This Is AuburnElectronic Theses and Dissertations

Making Students’ Writing Bloom: The Effect of Scaffolding Oral Inquiry Using Bloom’s Taxonomy on Writing in Response to Reading and Reading Comprehension of Fifth Graders

Date

2007-05-15

Author

Stull, Brooke

Type of Degree

Dissertation

Department

Curriculum and Teaching

Abstract

This pretest-posttest control group study attempted to investigate the effects of using Bloom’s Taxonomy as an oral-questioning scaffold to improve writing in response to reading and reading comprehension by encouraging higher order thinking. Participants, 22 fifth-grade students from a suburban school, were randomly assigned to control and experimental groups.
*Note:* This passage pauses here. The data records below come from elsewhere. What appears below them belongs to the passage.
(* ===== verification/KernelProps.v ===== *)
(** * KernelProps: the correctness of the guest kernel's allocator *)

From S2P Require Import Prelude KMem KMalloc.

(** The heap [h] is tiled by the blocks [l]; the word at address 8, which
    [merge] can read, is zero. *)
Record heap_ok (h : kheap) (l : list blk) : Prop := {
  ho_layout : layout (kram h) (memory h) l (memory h + HEAPSZ h);
  ho_first : freeList h = memory h;
  ho_base : sizeof_block <= memory h;
  ho_end : memory h + HEAPSZ h < 2 ^ 32;
  ho_blocks : l <> [];
  ho_low : b_next (kram h) 0 = 0;
}.

Lemma layout_set_ram h m l :
  heap_ok h l -> (forall l', layout m (memory h) l' (memory h + HEAPSZ h) -> l' <> [] ->
    same_on (kram h) m 8 12 -> heap_ok (h <| kram := m |>) l').
Proof.
  intros [H1 H2 H3 H4 H5 H6] l' Hl Hne Hs. constructor; try done. simpl.
  transitivity (b_next (kram h) 0); [|exact H6]. apply rd32_same_on; [done|exact Hs].
Qed.

Lemma amalloc_nil n a l : l <> [] -> (amalloc n a l).2 <> [].
Proof.
  intros Hne E. pose proof (link_amalloc 1 n a l) as Hl. rewrite E in Hl. by destruct l.
Qed.

Lemma amalloc_fails n a l : 0 < a -> (amalloc n a l).1 = 0 -> Forall (fun b => 0 <= bsize b) l ->
  (amalloc n a l).2 = l.
Proof.
  intros Ha Hr Hl. revert a Ha Hr. induction Hl as [|b l Hb Hl IH]; intros a Ha Hr; [done|].
  assert ((place n a b l).1 = 0 -> (place n a b l).2 = b :: l) as Hp.
  { unfold place. unfold sizeof_block. destruct (_ =? _); simpl; [lia|].
    destruct (_ <? _); simpl; [lia|done]. }
  destruct l as [|c l]; [by apply Hp|].
  rewrite amalloc_cons in *. destruct (_ || _); [|by apply Hp]. cbn [fst snd] in *.
  f_equal. apply IH; [|exact Hr].
  unfold behind, sizeof_block. lia.
Qed.

Lemma layout_sizes m a l e : layout m a l e -> Forall (fun b => 0 <= bsize b) l.
Proof.
  revert a. induction l as [|b l IH]; intros a; [done|]. intros (H1 & _ & H3).
  constructor; [done|]. by eapply IH.
Qed.

(** The heap after [malloc], whatever the state of the last block. *)
Lemma malloc_step fuel h l n :
  heap_ok h l -> 0 <= n < 2 ^ 32 - sizeof_block -> (length l <= fuel)%nat ->
  exists r h' l', malloc fuel h n = Some (r, h') /\ heap_ok h' l' /\
    (r = 0 /\ l' = l \/ r <> 0 /\ (r, l') = amalloc n (memory h) l) /\
    memory h' = memory h /\ HEAPSZ h' = HEAPSZ h /\
    (tail_free l -> forall p s, (p, s) ∈ allocs (memory h) l -> same_on (kram h) (kram h') p (p + s)).
Proof.
  intros Hok Hn Hf. pose proof Hok as [H1 H2 H3 H4 H5 H6]. unfold malloc. rewrite H2.
  destruct (_ =? 0).
  { exists 0, h, l. split; [done|]. split; [done|]. split; [by left|]. done. }
  destruct (find_slot_spec (kram h) l fuel (memory h) (memory h + HEAPSZ h) n)
    as (curr & Hfind & [A B C D]); [unfold sizeof_block in *; lia|done|done|done|done|done|].
  rewrite Hfind. cbn -[use_slot amalloc]. eexists _, _, _. split; [reflexivity|]. split.
  { apply (layout_set_ram h _ l Hok _ B); [by apply amalloc_nil|].
    intros x Hx. apply C; [lia|]. unfold sizeof_block in *. lia. }
  split; [|split; [done|split; [done|exact D]]].
  destruct (decide ((use_slot (kram h) n curr).1 = 0)) as [E|E].
  - left. split; [done|]. apply amalloc_fails; [unfold sizeof_block in *; lia|by rewrite A|].
    by eapply layout_sizes.
  - right. split; [done|]. rewrite A. cbn [snd]. done.
Qed.

(** On a heap whose last block is free, [malloc] of the guest kernel returns
    after at most one step per block, keeps the heap tiled by its blocks, and
    leaves the bytes of every allocated block as they are.  Either it returns
    NULL and no block changes, or it returns a block of the size that was asked
    for, inside the heap, disjoint from every allocated block and added to
    them. *)
Theorem kernel_malloc_fresh fuel h l n :
  heap_ok h l -> tail_free l -> 0 <= n < 2 ^ 32 - sizeof_block -> (length l <= fuel)%nat ->
  exists r h' l', malloc fuel h n = Some (r, h') /\ heap_ok h' l' /\
    (forall p s, (p, s) ∈ allocs (memory h) l -> same_on (kram h) (kram h') p (p + s)) /\
    (r = 0 /\ l' = l \/
     memory h + sizeof_block <= r /\ r + n <= memory h + HEAPSZ h /\
     allocs (memory h) l' ≡ₚ (r, n) :: allocs (memory h) l /\
     (forall p s, (p, s) ∈ allocs (memory h) l -> p + s <= r \/ r + n <= p)).
Proof.
  intros Hok Htf Hn Hf. destruct (malloc_step fuel h l n Hok Hn Hf)
    as (r & h' & l' & Hm & Hok' & Hr & _ & _ & Hkeep).
  exists r, h', l'. split; [done|]. split; [done|]. split; [by apply Hkeep|].
  destruct Hr as [[-> ->]|[Hr Ea]]; [by left|right].
  destruct (amalloc_fresh (kram h) n l (memory h) (memory h + HEAPSZ h)) as (G1 & G2 & G3 & G4);
    [lia|by apply ho_layout|done|by rewrite <-Ea|]. by rewrite <-Ea in *.
Qed.

(** A heap of 256 bytes at 0x1000 in empty memory. *)
Definition sample_heap : kheap := malloc_init (fun _ => 0) 0x1000 256.

Lemma sample_heap_ok : heap_ok sample_heap [Blk 244 true].
Proof. constructor; try done. Qed.

Lemma kernel_malloc_fresh_witness :
  exists r h' l', malloc 1 sample_heap 16 = Some (r, h') /\ heap_ok h' l' /\
    (forall p s, (p, s) ∈ allocs 0x1000 [Blk 244 true] -> same_on (kram sample_heap) (kram h') p (p + s)) /\
    (r = 0 /\ l' = [Blk 244 true] \/
     0x1000 + sizeof_block <= r /\ r + 16 <= 0x1000 + 256 /\
     allocs 0x1000 l' ≡ₚ (r, 16) :: allocs 0x1000 [Blk 244 true] /\
     (forall p s, (p, s) ∈ allocs 0x1000 [Blk 244 true] -> p + s <= r \/ r + 16 <= p)).
Proof.
  apply (kernel_malloc_fresh 1 sample_heap [Blk 244 true] 16); [apply sample_heap_ok|done|done|simpl; lia].
Defined.

(** The heap after [free]. *)
Lemma free_step fuel h l p s :
  heap_ok h l -> (p, s) ∈ allocs (memory h) l -> (length l < fuel)%nat ->
  exists h', free fuel h p = Some h' /\ heap_ok h' (amerge (arelease p (memory h) l)) /\
    memory h' = memory h /\ HEAPSZ h' = HEAPSZ h /\
    allocs (memory h) l ≡ₚ (p, s) :: allocs (memory h) (amerge (arelease p (memory h) l)) /\
    (forall q t, (q, t) ∈ allocs (memory h) (amerge (arelease p (memory h) l)) ->
       same_on (kram h) (kram h') q (q + t)).
Proof.
  intros Hok Hin Hf. pose proof Hok as [H1 H2 H3 H4 H5 H6].
  destruct (allocs_in _ _ _ _ _ _ H1 Hin) as (B1 & B2 & B3). unfold sizeof_block in *.
  unfold free. rewrite (wrap_small 32 (memory h + HEAPSZ h)) by (unfold in_width; lia).
  rewrite (proj2 (andb_true_iff _ _)) by (rewrite !Z.leb_le; lia).
  rewrite (wrap_small 32) by (unfold in_width, sizeof_block; lia). cbv zeta.
  destruct (release_spec (kram h) p s l (memory h) (memory h + HEAPSZ h)) as (Rl & Ra & Rd);
    [lia|done|done|done|].
  set (m1 := set_free (kram h) (p - sizeof_block) 1) in *.
  assert (forall x, 0 <= x < 2 ^ 32 -> x < p - 12 \/ p <= x -> m1 x = kram h x) as Hm1.
  { intros x Hx Hd. apply same_on_set_free; unfold in_ram, sizeof_block; lia. }
  destruct (merge_spec (S (length (arelease p (memory h) l))) (arelease p (memory h) l) fuel m1
    (memory h) (memory h + HEAPSZ h)) as (m' & Hm' & [A B C]).
  - lia.
  - by rewrite length_arelease.
  - intros E. pose proof (link_arelease 1 p (memory h) l) as Hl. rewrite E in Hl. by destruct l.
  - done.
  - done.
  - done.
  - transitivity (b_next (kram h) 0); [|exact H6]. apply rd32_same_on; [done|].
    intros x Hx. apply Hm1; lia.
  - rewrite H2, Hm'. cbn -[amerge]. eexists. split; [reflexivity|]. split; [|split; [done|split; [done|split]]].
    + apply (layout_set_ram h m' l Hok _ A).
      * intros E. pose proof (link_amerge 1 (arelease p (memory h) l)) as Hl.
        rewrite E, link_arelease in Hl. by destruct l.
      * intros x Hx. rewrite B by lia. apply Hm1; lia.
    + rewrite amerge_allocs. exact Ra.
    + rewrite amerge_allocs. intros q t Hq x Hx.
      transitivity (m1 x); [exact (C q t Hq x Hx)|].
      apply Hm1.
      * destruct (allocs_in _ _ _ _ _ _ Rl Hq) as (? & ? & ?). unfold sizeof_block in *. lia.
      * destruct (Rd q t Hq) as [?|?]; unfold sizeof_block in *; lia.
Qed.

(** [free] of an allocated block returns after at most one step more than
    there are blocks, when the word at address 8 is zero: the block leaves the
    allocated ones, free neighbours are joined, the heap stays tiled, and the
    bytes of every other allocated block are kept. *)
Theorem kernel_free_releases fuel h l p s :
  heap_ok h l -> (p, s) ∈ allocs (memory h) l -> (length l < fuel)%nat ->
  exists h' l', free fuel h p = Some h' /\ heap_ok h' l' /\
    allocs (memory h) l ≡ₚ (p, s) :: allocs (memory h) l' /\
    (forall q t, (q, t) ∈ allocs (memory h) l' -> same_on (kram h) (kram h') q (q + t)).
Proof.
  intros Hok Hin Hf. destruct (free_step fuel h l p s Hok Hin Hf) as (h' & H1 & H2 & _ & _ & H3 & H4).
  by exists h', (amerge (arelease p (memory h) l)).
Qed.

(** The sample heap with one block of 16 bytes taken. *)
Definition sample_heap1 : kheap := sample_heap <| kram := split (kram sample_heap) 0x1000 16 |>.

Lemma sample_heap1_ok : heap_ok sample_heap1 [Blk 16 false; Blk 216 true].
Proof. constructor; try done. Qed.

Lemma kernel_free_releases_witness :
  exists h' l', free 3 sample_heap1 0x100c = Some h' /\ heap_ok h' l' /\
    allocs 0x1000 [Blk 16 false; Blk 216 true] ≡ₚ (0x100c, 16) :: allocs 0x1000 l' /\
    (forall q t, (q, t) ∈ allocs 0x1000 l' -> same_on (kram sample_heap1) (kram h') q (q + t)).
Proof.
  apply (kernel_free_releases 3 sample_heap1 [Blk 16 false; Blk 216 true] 0x100c 16).
  - apply sample_heap1_ok.
  - apply list_elem_of_singleton. reflexivity.
  - simpl. lia.
Defined.

(** ** Clients of the allocator *)

(** A client asks for memory, frees one of its blocks, or stores bytes at the
    start of one of them. *)
Inductive kop := KAlloc (n : Z) | KFree (i : nat) | KStore (i : nat) (data : bytes).

(** The client's blocks: pointers with their sizes. *)
Definition kop_step (fuel : nat) (op : kop) (st : kheap * list (Z * Z)) : option (kheap * list (Z * Z)) :=
  let '(h, live) := st in
  match op with
  | KAlloc n =>
      r ← malloc fuel h n;
      Some (r.2, if r.1 =? 0 then live else (r.1, n) :: live)
  | KFree i =>
      match live !! i with
      | Some (p, _) => h ← free fuel h p; Some (h, delete i live)
      | None => Some st
      end
  | KStore i data =>
      match live !! i with
      | Some (p, s) =>
          if Z.of_nat (length data) <=? s
          then Some (h <| kram := wr_bytes (kram h) p data |>, live) else Some st
      | None => Some st
      end
  end.

Fixpoint krun (fuel : nat) (ops : list kop) (st : kheap * list (Z * Z)) : option (kheap * list (Z * Z)) :=
  match ops with
  | [] => Some st
  | op :: ops => st ← kop_step fuel op st; krun fuel ops st
  end.

(** What the blocks of a run take at most. *)
Definition demand (op : kop) : Z := match op with KAlloc n => n + sizeof_block | _ => 0 end.
Definition total_demand (ops : list kop) : Z := foldr (fun op z => demand op + z) 0 ops.

Definition disjoint_blocks (live : list (Z * Z)) : Prop :=
  forall i j p s q t, i <> j -> live !! i = Some (p, s) -> live !! j = Some (q, t) ->
    p + s <= q \/ q + t <= p.

Definition tail_size (l : list blk) : Z := from_option bsize 0 (last l).

(** The invariant of a client that will not ask for more than [budget]. *)
Record client_ok (base size budget : Z) (st : kheap * list (Z * Z)) (l : list blk) : Prop := {
  co_heap : heap_ok st.1 l;
  co_base : memory st.1 = base;
  co_size : HEAPSZ st.1 = size;
  co_tail : tail_free l;
  co_room : budget < tail_size l;
  co_live : st.2 ≡ₚ allocs base l;
  co_disjoint : disjoint_blocks st.2;
}.

(** The last block: only a request of exactly its size makes it allocated. *)
Lemma amalloc_tail n l : forall a,
  0 <= n -> n <> tail_size l -> Forall (fun b => 0 <= bsize b) l -> tail_free l -> l <> [] ->
  tail_free (amalloc n a l).2 /\ tail_size l - n - sizeof_block <= tail_size (amalloc n a l).2 /\
  (length (amalloc n a l).2 <= S (length l))%nat.
Proof.
  induction l as [|b l IH]; intros a Hn Hne Hsz Htf Hnil; [done|].
  apply Forall_cons in Hsz as [Hb Hsz]. destruct l as [|c l].
  - unfold tail_free, tail_size in *. simpl in *. unfold place.
    destruct (Z.eqb_spec (bsize b) n); [lia|].
    destruct (_ <? _); simpl; unfold sizeof_block; [split; [done|split; [lia|lia]]|].
    split; [done|]. split; [lia|lia].
  - rewrite amalloc_cons. destruct ((bsize b <? n) || negb (bfree b)).
    + cbn [fst snd]. destruct (IH (behind a b) Hn Hne Hsz Htf ltac:(done)) as (H1 & H2 & H3).
      pose proof (amalloc_nil n (behind a b) (c :: l) ltac:(done)) as Hnn.
      destruct (amalloc n (behind a b) (c :: l)).2 as [|d k] eqn:E; [done|].
      split; [exact H1|]. split; [exact H2|]. cbn [length] in *. lia.
    + unfold place. unfold tail_free, tail_size, sizeof_block in *.
      destruct (_ =? n); [|destruct (_ <? _)]; cbn [snd length];
        (split; [exact Htf|split; [simpl in *; lia|lia]]).
Qed.
(* ===== verification/Hyper.v ===== *)
(** * Hyper: the state of the hyper-o kernel module and the instructions and
    kernel services that it uses (hyper-o/inc)

    Page-table entries are 64-bit words with their bit fields; the VMCS of a
    virtual CPU is the map of the fields that were written to it. *)

From S2P Require Import Prelude Effects.

Definition PAGE_SIZE := 4096.
Definition PAGE_SHIFT := 12.
Definition MAX_VCPUS := 8.
Definition MAX_PCPUS := 8.
Definition OOO_VMEXIT_HANDLED := -1.
Definition MODE_REAL := 0.
Definition MODE_PROTECTED := 1.
Definition MODE_PAGING := 2.

(** ** ioooctls.h *)

Definition OOO_RUN := 0x00133700.
Definition OOO_PEEK := 0x03133700.
Definition OOO_POKE := 0x31333700.
Definition OOO_MAP := 0x33133700.
Definition OOO_UNMAP := 0x13333700.

Record ooo_userspace_memory_region := MemoryRegion {
  mreg_guest_phys_addr : Z;
  mreg_memory_size : Z;
  mreg_userspace_addr : Z;
}.

Record ooo_regs := ORegs {
  o_rax : Z; o_rcx : Z; o_rdx : Z; o_rbx : Z;
  o_rsp : Z; o_rbp : Z; o_rsi : Z; o_rdi : Z;
  o_r8 : Z; o_r9 : Z; o_r10 : Z; o_r11 : Z;
  o_r12 : Z; o_r13 : Z; o_r14 : Z; o_r15 : Z;
  o_rip : Z; o_rflags : Z;
}.
#[export] Instance ooo_regs_eta : Settable ooo_regs := fun r =>
  ORegs (o_rax r) (o_rcx r) (o_rdx r) (o_rbx r) (o_rsp r) (o_rbp r) (o_rsi r) (o_rdi r)
    (o_r8 r) (o_r9 r) (o_r10 r) (o_r11 r) (o_r12 r) (o_r13 r) (o_r14 r) (o_r15 r)
    (o_rip r) (o_rflags r).
Definition oregs_zero : ooo_regs := ORegs 0 0 0 0 0 0 0 0 0 0 0 0 0 0 0 0 0 0.

Record ooo_segment := OSeg {
  os_base : Z; os_limit : Z; os_selector : Z; os_type : Z;
  os_present : Z; os_dpl : Z; os_db : Z; os_s : Z; os_l : Z; os_g : Z; os_avl : Z;
  os_unusable : Z;
}.
Definition oseg_zero : ooo_segment := OSeg 0 0 0 0 0 0 0 0 0 0 0 0.

Record ooo_dtable := ODtable { od_base : Z; od_limit : Z }.

Record ooo_sregs := OSregs {
  os_cs : ooo_segment; os_ds : ooo_segment; os_es : ooo_segment;
  os_fs : ooo_segment; os_gs : ooo_segment; os_ss : ooo_segment;
  os_tr : ooo_segment; os_ldt : ooo_segment;
  os_gdt : ooo_dtable; os_idt : ooo_dtable;
  os_cr0 : Z; os_cr2 : Z; os_cr3 : Z; os_cr4 : Z; os_cr8 : Z;
  os_efer : Z;
  os_apic_base : Z;
  os_interrupt_bitmap : list Z;
}.
Definition osregs_zero : ooo_sregs :=
  OSregs oseg_zero oseg_zero oseg_zero oseg_zero oseg_zero oseg_zero oseg_zero oseg_zero
    (ODtable 0 0) (ODtable 0 0) 0 0 0 0 0 0 0 [0; 0; 0; 0].

(** The union of exit data is its 256 bytes. *)
Record ooo_state_t := OState {
  request_interrupt_window : Z;
  immediate_exit : Z;
  st_cr8 : Z;
  st_apic_base : Z;
  st_mode : Z;
  st_rip_gpa : Z;
  st_apicbase : Z;
  st_exit : bytes;
  st_fart : Z;
  st_regs : ooo_regs;
  st_sregs : ooo_sregs;
}.
#[export] Instance ooo_state_eta : Settable ooo_state_t := fun s =>
  OState (request_interrupt_window s) (immediate_exit s) (st_cr8 s) (st_apic_base s) (st_mode s)
    (st_rip_gpa s) (st_apicbase s) (st_exit s) (st_fart s) (st_regs s) (st_sregs s).
Definition ooo_state_zero : ooo_state_t :=
  OState 0 0 0 0 0 0 0 (replicate 256 0) 0 oregs_zero osregs_zero.

(** [state.mmio.phys_addr] and [state.mmio.is_write]. *)
Definition set_mmio (s : ooo_state_t) (phys_addr is_write : Z) : ooo_state_t :=
  s <| st_exit ::= fun b => blit (blit b 0 (le_bytes 8 phys_addr)) 8 (le_bytes 1 is_write) |>.
Definition mmio_phys_addr (s : ooo_state_t) : Z := le_val (load (st_exit s) 0 8).
Definition mmio_is_write (s : ooo_state_t) : Z := le_val (load (st_exit s) 8 1).

(** ** main.h *)

Record vcpu_t := HVcpu {
  vmcs_header : Z;
  vmcs_pa : Z;
  vc_state : ooo_state_t;
  host_cpu_id : Z;
  guest_cpu_id : Z;
  launched : Z;
  initialized : Z;
  vmcs_fields : gmap Z Z;
}.
#[export] Instance hvcpu_eta : Settable vcpu_t := fun v =>
  HVcpu (vmcs_header v) (vmcs_pa v) (vc_state v) (host_cpu_id v) (guest_cpu_id v) (launched v)
    (initialized v) (vmcs_fields v).
Definition hvcpu_zero : vcpu_t := HVcpu 0 0 ooo_state_zero 0 0 0 0 ∅.

Record vm_t := HVm {
  vm_addr : Z;                (* the address of the structure *)
  eptp : list Z;
  pml4 : list Z;
  pdpt : list Z;
  pd : list Z;
  pt : list (list Z);
  hv_vcpus : list vcpu_t;
}.
#[export] Instance hvm_eta : Settable vm_t := fun v =>
  HVm (vm_addr v) (eptp v) (pml4 v) (pdpt v) (pd v) (pt v) (hv_vcpus v).

(** The offsets of the members in [vm_t]. *)
Definition off_eptp := 0x200000.
Definition off_pml4 := 0x201000.
Definition off_pdpt := 0x202000.
Definition off_pd := 0x203000.
Definition off_pt := 0x204000.
Definition off_vcpus := 0x284000.
Definition sizeof_pt := 4096.
Definition NR_PT : nat := 128.

Definition page_zero : list Z := replicate 512 0.
Definition vm_zero (addr : Z) : vm_t :=
  HVm addr page_zero page_zero page_zero page_zero (replicate NR_PT page_zero)
    (replicate (Z.to_nat MAX_VCPUS) hvcpu_zero).

(** ** Instructions and kernel services *)

Inductive host_reg :=
  | CR0 | CR3 | CR4 | CS | SS | DS | ES | FS | GS | TR | GDTR_base | IDTR_base.

Inductive walk_level := PGD | P4D | PUD | PMD.

Inductive hyp_call :=
  | Vmread (encoding : Z)
  | Vmwrite (encoding value : Z)
  | Vmlaunch (regs : ooo_regs)
  | Vmresume (regs : ooo_regs)
  | Vmptrst
  | Vmptrld (pa : Z)
  | Vmclear (pa : Z)
  | Vmxon (pa : Z)
  | Vmxoff
  | Read_reg (r : host_reg)
  | Readmsr (msr : Z)
  | Read_host (addr : Z) (n : nat)
  | Walk (l : walk_level) (addr : Z)
  | Pte_pfn (addr : Z)
  | Vmcs_revision_id
  | Get_vmx_support
  | Smp_processor_id
  | Num_online_cpus
  | Kzalloc (n : Z)
  | Kfree (addr : Z)
  | Copy_region (arg : Z)
  | Copy_state_from (arg : Z)
  | Copy_state_to (arg : Z) (s : ooo_state_t)
  | Remap_pfn_range (addr pfn size : Z)
  | Register_chrdev
  | Unregister_chrdev.

Definition hyp_reply (c : hyp_call) : Type :=
  match c with
  | Vmread _ => Z                                   (* the flag *)
  | Vmlaunch _ | Vmresume _ => Z * ooo_regs * gmap Z Z   (* the result, registers and VMCS after the exit *)
  | Vmptrst => Z * Z
  | Read_host _ _ => bytes
  | Walk _ _ => bool                                (* whether the entry is present and good *)
  | Copy_region _ => option ooo_userspace_memory_region
  | Copy_state_from _ => option ooo_state_t
  | _ => Z
  end.

Definition hyp_iface : iface := Iface hyp_call hyp_reply Empty_set _.
Abbreviation hyp_env := (environment hyp_iface).
Abbreviation hyp_world := (world hyp_iface (option vm_t)).
Abbreviation hyp_prog := (prog hyp_iface (option vm_t)).

Definition hos (env : hyp_env) (c : hyp_call) : hyp_prog (hyp_reply c) := sys (I := hyp_iface) env c.

Lemma wp_hos env c (Q : hyp_reply c -> hyp_world -> Prop) (w : hyp_world) :
  Q (env (w_trace w) c) (w <| w_trace := w_trace w ++ [c : call hyp_iface] |>) ->
  wp (hos env c) Q w.
Proof. done. Qed.

Ltac hyp_step :=
  first
    [ wp_step
    | lazymatch goal with |- wp (hos ?e ?c) ?Q ?w => refine (wp_hos e c Q w _) end; cbv beta ].
Ltac hyp_go := repeat hyp_step.

Definition get_vm : hyp_prog vm_t := o ← gets (fun o => o); get_or NullDeref o.
Definition set_vm (f : vm_t -> vm_t) : hyp_prog unit := modify (fmap f).

Lemma wp_get_vm vm (Q : vm_t -> hyp_world -> Prop) (w : hyp_world) :
  w_st w = Some vm -> Q vm w -> wp get_vm Q w.
Proof. intros Hv HQ. unfold get_vm. wp_go. by eapply wp_get_or. Qed.

Lemma wp_set_vm f (Q : unit -> hyp_world -> Prop) (w : hyp_world) :
  Q tt (w <| w_st ::= fmap f |>) -> wp (set_vm f) Q w.
Proof. done. Qed.

(** [vm->vcpus[i]]. *)
Definition get_cpu (i : nat) : hyp_prog vcpu_t :=
  vm ← get_vm;
  get_or OutOfBounds (hv_vcpus vm !! i).
Definition set_cpu (i : nat) (f : vcpu_t -> vcpu_t) : hyp_prog unit :=
  set_vm (fun vm => vm <| hv_vcpus ::= alter f i |>).
Definition set_state (i : nat) (f : ooo_state_t -> ooo_state_t) : hyp_prog unit :=
  set_cpu i (fun v => v <| vc_state ::= f |>).
Definition set_regs (i : nat) (f : ooo_regs -> ooo_regs) : hyp_prog unit :=
  set_state i (fun s => s <| st_regs ::= f |>).

(** The CPU [i] of the machine in [w]. *)
Definition cpu_at (w : hyp_world) (i : nat) : option vcpu_t :=
  vm ← w_st w; hv_vcpus vm !! i.

Lemma wp_get_cpu i v (Q : vcpu_t -> hyp_world -> Prop) (w : hyp_world) :
  cpu_at w i = Some v -> Q v w -> wp (get_cpu i) Q w.
Proof.
  intros Hv HQ. unfold cpu_at in Hv. destruct (w_st w) as [vm|] eqn:E; [|done].
  apply wp_bind. eapply wp_get_vm; [exact E|]. by eapply wp_get_or.
Qed.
Writing was assessed in two ways; using a holistic score and a point system. The testing instrument was a researcher-created rubric based on Bloom’s taxonomy. Repeated-measures ANOVA revealed that the use of higher order questioning improves writing in response to reading, whether scored holistically or with points. Writing scores showed high interrater reliability. The study showed that when teachers instruct students using a higher order questioning scaffold based on Bloom’s taxonomy, writing significantly improves. The study also investigated the effect of higher order questioning on reading comprehension. Reading comprehension was assessed in two ways; using the Degrees of Reading Power (DRP), a standardized test of reading comprehension, and using a researcher-created test. Neither test showed a significant advantage for higher level questioning over lower level questioning on reading comprehension, although on the DRP standardized assessment, the treatment group showed a strong trend toward greater achievement (p = .06). This study provided preliminary support to the importance of using higher order thinking as a questioning scaffold.